If they don't have ARDS or any other confounding pulmonary issues, why are you so hell bent on controlling their volumes to begin with? I feel like we often get more obsessed with the numbers than the big picture- are these volumes negatively impacting the patient and are they comfortable? Will they be on the ventilator long enough for such high volumes to negatively impact their pulmonary function? Are their peak pressures acceptable? If the big picture looks okay, why not let them ride on whatever settings don't leave them flopping around uncomfortably in the bed or completely knocked out and paralyzed?
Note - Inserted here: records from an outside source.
Lemma ok_with_info i c : card_ok c -> card_ok (Card (with_info i (cd_service c)) (cd_driver c)).
Proof. done. Qed.
Lemma ok_with_since v c : card_ok c -> card_ok (Card (with_since_init v (cd_service c)) (cd_driver c)).
Proof. done. Qed.
Lemma ok_with_received v c : alen v = SDM_BLOCK_SIZE -> card_ok c -> card_ok (Card (with_received v (cd_service c)) (cd_driver c)).
Proof. intros Hv (H1 & H2 & H3 & H4 & H5). repeat split; done. Qed.
Lemma ok_with_expected v c : alen v = SDM_BLOCK_SIZE -> card_ok c -> card_ok (Card (with_expected v (cd_service c)) (cd_driver c)).
Proof. intros Hv (H1 & H2 & H3 & H4 & H5). repeat split; done. Qed.

Lemma serves_lock c t : card_ok c -> serves c (lock_card t) (fun _ cs s => cs = [] /\ s = cd_service c).
Proof.
  intros Hc. pose proof Hc as (H1 & H2 & _). apply serves_get. rewrite H2. unfold serves, runs, drive, outside. destruct (cd_driver c) as [dr x] eqn:Ed.
  cbn [sm_ext sm_driver]. pose proof (proj1 (HM t x)) as El. destruct (bvstk_mutex_lock (Some M) t x) as [st x']. cbn [fst snd cd_driver cd_service] in *.
  exists [], []. unfold card_ok, card_log. cbn [cd_driver cd_service sm_ext sm_driver]. rewrite Ed in *. cbn [sm_ext sm_driver] in *.
  rewrite app_nil_r. repeat split; try apply Hc; try done. constructor.
Qed.

Lemma serves_unlock c : card_ok c -> serves c unlock_card (fun _ cs s => cs = [] /\ s = cd_service c).
Proof.
  intros Hc. pose proof Hc as (H1 & H2 & _). apply serves_get. rewrite H2. unfold serves, runs, drive, outside. destruct (cd_driver c) as [dr x] eqn:Ed.
  cbn [sm_ext sm_driver fst snd cd_driver cd_service]. pose proof (proj2 (HM 0 x)) as El.
  exists [], []. unfold card_ok, card_log. cbn [cd_driver cd_service sm_ext sm_driver]. rewrite Ed in *. cbn [sm_ext sm_driver] in *.
  rewrite app_nil_r. repeat split; try apply Hc; try done. constructor.
Qed.

(** ** The two driver calls *)

Lemma serves_drive {A} c (m : ST (sd_state X) A) Q : card_ok c ->
  runs m (cd_driver c) (fun a s' => exists cs l, with_io_error false (sm_driver s') = d /\ seen (sm_ext s') = seen (sm_ext (cd_driver c)) ++ l /\
    traced cs (writes l) /\ Q a cs (cd_service c)) ->
  serves c (drive m) Q.
Proof.
  intros (H1 & H2 & H3 & H4 & H5) Hm. unfold serves, runs, drive in *. destruct (m (cd_driver c)) as [a s']. cbn [fst snd] in *.
  destruct Hm as (cs & l & Ed & El & Ht & HQ). exists cs, l. unfold card_ok, card_log. cbn [cd_driver cd_service].
  split; [|split; [exact El|by split]]. by repeat split.
Qed.

Lemma serves_initialize c timeout : card_ok c -> 0 <= timeout <= 120000 ->
  serves c (drive (bvstk_sd_master_initialize fuel true timeout)) (fun o cs s => exists st r, o = Some (st, Some r) /\
    cs = [(CInit, st)] /\ s = cd_service c /\ (st = BVSTK_OK -> init_valid (rp_init_reply r) = true)).
Proof.
  intros Hc HT. pose proof Hc as (H1 & _). apply serves_drive; [done|]. destruct (cd_driver c) as [dr x]. cbn [sm_driver sm_ext] in *.
  assert (sd_config dr = sd_config d) as Ec by (by rewrite <- H1).
  eapply runs_mono; [apply (initialize_run log time dr); rewrite ?H1; try done; lia|].
  intros o s' (st & r & l & -> & Ed & El & Hio & Hok). exists [(CInit, st)], l. split; [by rewrite Ed|]. rewrite H1, ?Ec in *. split; [done|].
  split; [rewrite <- (app_nil_r (writes l)); constructor; [done|constructor]|]. exists st, r. auto.
Qed.

(** What comes back from a command; a read gives the bytes of a valid frame. *)
Lemma serves_command c command argument wb rb mailbox : card_ok c -> mailbox_of command = Some mailbox ->
  (command = 24 <-> is_Some wb) -> (command = 17 <-> is_Some rb) -> (forall buf, rb = Some buf -> alen buf = SDM_BLOCK_SIZE) ->
  serves c (drive (bvstk_sd_master_command fuel true command argument wb rb COMMAND_TIMEOUT_MS)) (fun o cs s => exists st r buf,
    o = Some (st, Some r, buf) /\ cs = [(CCommand command argument wb, st)] /\ s = cd_service c /\
    (st <> BVSTK_OK -> buf = rb) /\
    (st = BVSTK_OK -> match rb with Some _ => exists m, buf = Some (prefix SDM_BLOCK_SIZE (frame_of m)) /\ frame_valid m | None => buf = None end)).
Proof.
  intros Hc Hm Hw Hr Hlen. pose proof Hc as (H1 & _). apply serves_drive; [done|]. destruct (cd_driver c) as [dr x]. cbn [sm_driver sm_ext] in *.
  assert (sd_config dr = sd_config d) as Ec by (by rewrite <- H1).
  unfold COMMAND_TIMEOUT_MS. eapply runs_mono.
  { apply (command_run log time dr ltac:(by rewrite H1) ltac:(by rewrite H1) fuel command argument wb rb 5000 mailbox).
    repeat split; try tauto; lia. }
  intros o s' (st & r & received & l & -> & Ed & El & Hpost). assert (with_io_error false (sm_driver s') = d) as Ed' by (by rewrite Ed).
  rewrite H1, Ec in *. destruct Hpost as (st' & r' & rec' & E & Hio & Hok). injection E as <- <- <-.
  exists [(CCommand command argument wb, st)], l. split; [done|]. split; [done|]. split.
  { rewrite <- (app_nil_r (writes l)). constructor; [|constructor]. exists mailbox. split; [done|].
    assert (bool_decide (is_Some rb) = (command =? 17)) as <-; [|done].
    destruct (command =? 17) eqn:E; bsimp; [apply bool_decide_eq_true_2|apply bool_decide_eq_false_2]; tauto. }
  eexists _, _, _. split; [done|]. split; [done|]. split; [done|]. split.
  - intros Hst. destruct rb; [|done]. by apply is_ok_false in Hst as ->.
  - intros ->. destruct rb as [buf0|]; [|done]. cbn [is_ok]. destruct (Hok eq_refl) as [_ (l0 & v & _ & Hdel)].
    rewrite bool_decide_eq_true_2 in Hdel by eauto. destruct Hdel as (m & -> & Hval & _). exists m. split; [|done]. f_equal.
    specialize (Hlen buf0 eq_refl). unfold copy_prefix, prefix, SDM_BLOCK_SIZE, alen in *. rewrite (drop_ge buf0) by lia. apply app_nil_r.
Qed.

(** ** Transfers *)

(** A compatibility profile initializes the card before a command. *)
Definition prep (cs : calls) : Prop := cs = [] \/ cs = [(CInit, BVSTK_OK)].

Lemma prep_writes cs : prep cs -> write_count cs = 0%nat.
Proof. by intros [-> | ->]. Qed.

(** The card and the blocks the service holds stay as they are. *)
Definition keeps (s s' : bvstk_sd_service_t X) : Prop :=
  sv_info s' = sv_info s /\ sv_reinitialize s' = sv_reinitialize s /\ sv_expected s' = sv_expected s /\ sv_received s' = sv_received s.

Lemma keeps_refl s : keeps s s.
Proof. done. Qed.
Lemma keeps_trans s1 s2 s3 : keeps s1 s2 -> keeps s2 s3 -> keeps s1 s3.
Proof. intros (? & ? & ? & ?) (? & ? & ? & ?). repeat split; congruence. Qed.

Lemma prepare_serves c r : card_ok c ->
  serves c (prepare_command fuel r) (fun o cs s => exists st r', o = Some (st, r') /\ keeps (cd_service c) s /\
    write_count cs = 0%nat /\ (st = BVSTK_OK -> prep cs)).
Proof.
  intros Hc. unfold prepare_command. apply serves_get. unfold id. destruct (_ || _).
  { apply serves_ret; [done|]. eexists _, _. split; [done|]. split; [done|]. split; [done|]. by left. }
  eapply serves_bind; [apply serves_initialize; [done|lia]|]. intros o cs c1 Hc1 (st & h & -> & -> & Es & Hv). cbn [fst snd default].
  destruct (is_ok st) eqn:Est; cbn [negb].
  2:{ apply serves_ret; [done|]. eexists _, _. split; [done|]. rewrite Es. split; [done|]. split; [done|]. by intros ->. }
  apply is_ok_true in Est as ->. destruct (negb _).
  - apply serves_ret; [done|]. eexists _, _. split; [done|]. rewrite Es. split; [done|]. split; [done|]. by right.
  - apply serves_set; [by apply ok_with_since|]. apply serves_ret; [by apply ok_with_since|]. eexists _, _. split; [done|].
    cbn [cd_service]. split; [by rewrite <- Es|]. split; [done|]. by right.
Qed.

Definition sends (wb : option (list Z)) : nat := match wb with Some _ => 1 | None => 0 end.
Definition command_of (wb : option (list Z)) : Z := if bool_decide (is_Some wb) then 24 else 17.

(** A transfer writes its block at most once; a success is one command, at the
    address of the sector. *)
Definition transfer_post (s0 : bvstk_sd_service_t X) (lba : Z) (wb rb : option (list Z)) (st : bvstk_status_t) (buf : option (list Z)) (cs : calls) : Prop :=
  (write_count cs <= sends wb)%nat /\ (st <> BVSTK_OK -> buf = rb) /\
  (st = BVSTK_OK -> exists argument p, address s0 lba = Some argument /\ prep p /\
     cs = p ++ [(CCommand (command_of wb) argument wb, BVSTK_OK)] /\
     match rb with Some _ => exists m, buf = Some (prefix SDM_BLOCK_SIZE (frame_of m)) /\ frame_valid m | None => buf = None end).

Lemma transfer_serves c lba wb rb r : card_ok c -> (is_Some wb <-> rb = None) -> (forall buf, rb = Some buf -> alen buf = SDM_BLOCK_SIZE) ->
  serves c (transfer fuel lba wb rb r) (fun o cs s => exists st r' buf, o = Some (st, r', buf) /\ keeps (cd_service c) s /\
    transfer_post (cd_service c) lba wb rb st buf cs).
Proof.
  intros Hc Hdir Hlen. unfold transfer. apply serves_get. unfold id. destruct (address _ lba) as [argument|] eqn:Ea.
  2:{ apply serves_ret; [done|]. eexists _, _, _. split; [done|]. split; [done|]. split; [destruct wb; cbn; lia|done]. }
  eapply serves_bind; [by apply prepare_serves|]. intros o cs c1 Hc1 (st & r1 & -> & Hk1 & Hw1 & Hp1).
  destruct (is_ok st) eqn:Est; cbn [negb].
  2:{ apply serves_ret; [done|]. eexists _, _, _. split; [done|]. split; [done|]. rewrite app_nil_r. split; [rewrite Hw1; destruct wb; lia|].
    split; [done|]. by intros ->. }
  apply is_ok_true in Est as ->. specialize (Hp1 eq_refl). apply serves_set; [by apply ok_with_since|]. fold (command_of wb).
  assert (exists mailbox, mailbox_of (command_of wb) = Some mailbox) as [mailbox Hm] by (unfold command_of; destruct (bool_decide _); by eexists).
  assert (forall w' p, write_count (p ++ [(CCommand (command_of wb) argument wb, w')]) = (write_count p + sends wb)%nat) as Hcount.
  { intros w' p. rewrite write_count_app. f_equal. destruct wb; [|done]. unfold command_of. by rewrite bool_decide_eq_true_2 by eauto. }
  eapply serves_bind.
  { apply (serves_command _ (command_of wb) argument wb rb mailbox); [by apply ok_with_since|done| | |done]; unfold command_of.
    - destruct wb; [rewrite bool_decide_eq_true_2 by eauto; split; [by eauto|done]|rewrite bool_decide_eq_false_2 by (by intros []); split; [done|by intros []]].
    - destruct rb, wb; try (rewrite bool_decide_eq_true_2 by eauto); try (rewrite bool_decide_eq_false_2 by (by intros [])).
      + destruct Hdir as [Hd _]. by specialize (Hd ltac:(eauto)).
      + split; [by eauto|done].
      + split; [done|by intros []].
      + destruct Hdir as [_ Hd]. destruct (Hd eq_refl). done. }
  intros o2 cs2 c2 Hc2 (st2 & h & buf & -> & -> & Es & Hfail & Hok). cbn [cd_service] in Es.
  apply serves_ret; [done|]. eexists _, _, _. split; [done|]. split; [rewrite Es; exact Hk1|]. rewrite app_nil_r.
  split; [rewrite Hcount, Hw1; destruct wb; lia|]. split; [done|]. intros ->. exists argument, cs. split; [done|]. split; [done|]. split; [done|]. by apply Hok.
Qed.
(** The loop, [n = r->depth]; the second result is [*done]. *)
Fixpoint next_entry_loop (n : nat) : ST session (bvstk_fs_result_t * bool) :=
  match n with
  | O => st_ret (BVSTK_FS_OK, true)
  | S n =>
      let! r := look id in
      let top := rd_depth r - 1 in
      let parent := dr_path_len ((rd_dirs r).[top]) in
      let handle := dr_handle ((rd_dirs r).[top]) in
      edit (with_path ((rd_path r).[parent <- 0])) ;;
      let! (rc, name, info) := world (bk_dir_read b handle BVSTK_FS_PATH_CAPACITY) in
      edit (with_info info) ;;
      if negb (fs_ok rc) then st_ret (rc, false)
      else
        match cstr name with
        | [] =>
            world (bk_dir_close b handle) ;;
            edit (with_dirs ((rd_dirs r).[top <- FsDir 0 parent]) top) ;;
            next_entry_loop n
        | name =>
            if negb (valid_component name) then st_ret (BVSTK_FS_INVALID, false)
            else
              match path_entry ((rd_path r).[parent <- 0]) parent name with
              | None => st_ret (BVSTK_FS_RANGE, false)
              | Some (path, length) =>
                  edit (with_path path) ;;
                  let! rc := enter_entry length in
                  st_ret (rc, false)
              end
        end
  end.

Definition next_entry : ST session (bvstk_fs_result_t * bool) :=
  let! depth := look rd_depth in next_entry_loop (Z.to_nat depth).

(** [r->path + r->relative_offset]. *)
Definition relative_path (r : reader) : chars := cstr (drop (Z.to_nat (rd_relative_offset r)) (rd_path r)).

(** When it fails, what it left in the stage is not read any more. *)
Definition stage_tar_entry : ST session bvstk_fs_result_t :=
  let! r := look id in
  match tar_stage (relative_path r) (rd_info r) with
  | None => st_ret BVSTK_FS_RANGE
  | Some (stage, size) => edit (with_stage stage size 0) ;; st_ret BVSTK_FS_OK
  end.

Definition finish_file : ST session bvstk_fs_result_t :=
  let! r := look id in
  let! (rc, current) := world (bk_stat b (cstr (rd_path r))) in
  world (bk_file_close b (rd_file r)) ;;
  edit (with_file 0) ;;
  if bool_decide (rc = BVSTK_FS_NOT_FOUND) then st_ret BVSTK_FS_CHANGED
  else if negb (fs_ok rc) then st_ret rc
  else if negb (fi_type current =? BVSTK_FS_ENTRY_FILE) || negb (fi_size current =? fi_size (rd_info r)) ||
          negb (fi_stamp current =? fi_stamp (rd_info r)) then st_ret BVSTK_FS_CHANGED
  else
    (if rd_kind r =? BVSTK_FS_FILE then edit (with_phase FINISHED)
     else
       edit (with_padding ((512 - fi_size (rd_info r) mod 512) mod 512)) ;;
       edit (with_phase FILE_PADDING)) ;;
    st_ret BVSTK_FS_OK.

(** ** Reading *)

(** A round of the loop of [bvstk_fs_reader_read] goes on or breaks, with the
    bytes of the block so far. *)
Inductive round : Type :=
  | Again (out : chars)
  | Break (rc : bvstk_fs_result_t) (out : chars).

Definition read_stage (available : Z) (out : chars) : ST session round :=
  let! r := look id in
  let n := Z.min (rd_stage_size r - rd_stage_offset r) available in
  edit (with_stage (rd_stage r) (rd_stage_size r) (rd_stage_offset r + n)) ;;
  st_ret (Again (out ++ cells (rd_stage r) (rd_stage_offset r) n)).

Definition read_data (available : Z) (out : chars) : ST session round :=
  let! r := look id in
  if rd_remaining r =? 0 then
    let! rc := finish_file in
    st_ret (if fs_ok rc then Again out else Break rc out)
  else
    let want := if rd_remaining r <? available then rd_remaining r else available in
    let! (rc, bytes) := world (bk_file_read b (rd_file r) want) in
    let n := alen bytes in
    if negb (fs_ok rc) then st_ret (Break rc out)
    else if (n =? 0) || (want <? n) then st_ret (Break BVSTK_FS_CHANGED out)
    else
      edit (with_remaining (rd_remaining r - n)) ;;
      st_ret (Again (out ++ bytes)).

Definition read_padding (available : Z) (out : chars) : ST session round :=
  let! r := look id in
  let n := if rd_padding r <? available then rd_padding r else available in
  edit (with_padding (rd_padding r - n)) ;;
  (if rd_padding r - n =? 0 then edit (with_phase WALK) else st_ret tt) ;;
  st_ret (Again (out ++ fill n 0)).

Definition read_walk (out : chars) : ST session round :=
  let! (rc, done) := next_entry in
  if negb (fs_ok rc) then st_ret (Break rc out)
  else
    edit (fun r => with_stage (rd_stage r) (rd_stage_size r) 0 r) ;;
    let! r := look id in
    if done : bool then
      edit (with_phase FINISHED) ;;
      (let size := if rd_kind r =? BVSTK_FS_TAR then 1024 else 0 in
       edit (with_stage (write_at (rd_stage r) 0 (fill size 0)) size 0)) ;;
      st_ret (Again out)
    else if rd_kind r =? BVSTK_FS_TREE then
      let '(stage, size) := tree_stage (rd_stage r) (relative_path r) (rd_info r) in
      edit (with_stage stage size 0) ;;
      st_ret (Again out)
    else
      let! rc := (if fi_type (rd_info r) =? BVSTK_FS_ENTRY_FILE then
                    let! rc := open_file in
                    (if fs_ok rc then edit (with_phase FILE_DATA) else st_ret tt) ;; st_ret rc
                  else st_ret BVSTK_FS_OK) in
      if negb (fs_ok rc) then st_ret (Break rc out)
      else
        let! rc := stage_tar_entry in
        st_ret (if fs_ok rc then Again out else Break rc out).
I am not sure if its directed to me. I am not looking to control their TV, I am totally fine with whatever TV they are getting. The problem I am seeing is that they are working hard to get those volumes, as in they are doing all the work of breathing. I want the vent to help them. So I use pressure support due it being flow cycled. I feel that gives them their TV without them having to suck it in.
 
I am not sure if its directed to me. I am not looking to control their TV, I am totally fine with whatever TV they are getting. The problem I am seeing is that they are working hard to get those volumes, as in they are doing all the work of breathing. I want the vent to help them. So I use pressure support due it being flow cycled. I feel that gives them their TV without them having to suck it in.
Ah, makes more sense. Do they look distressed? Generally I'm happy with a patient doing as much of their own WOB as possible so long as they aren't distressed and seem comfortable, makes for much less reconditioning and easier weaning. I'm just a med student/respiratory therapist though, so I could be missing something.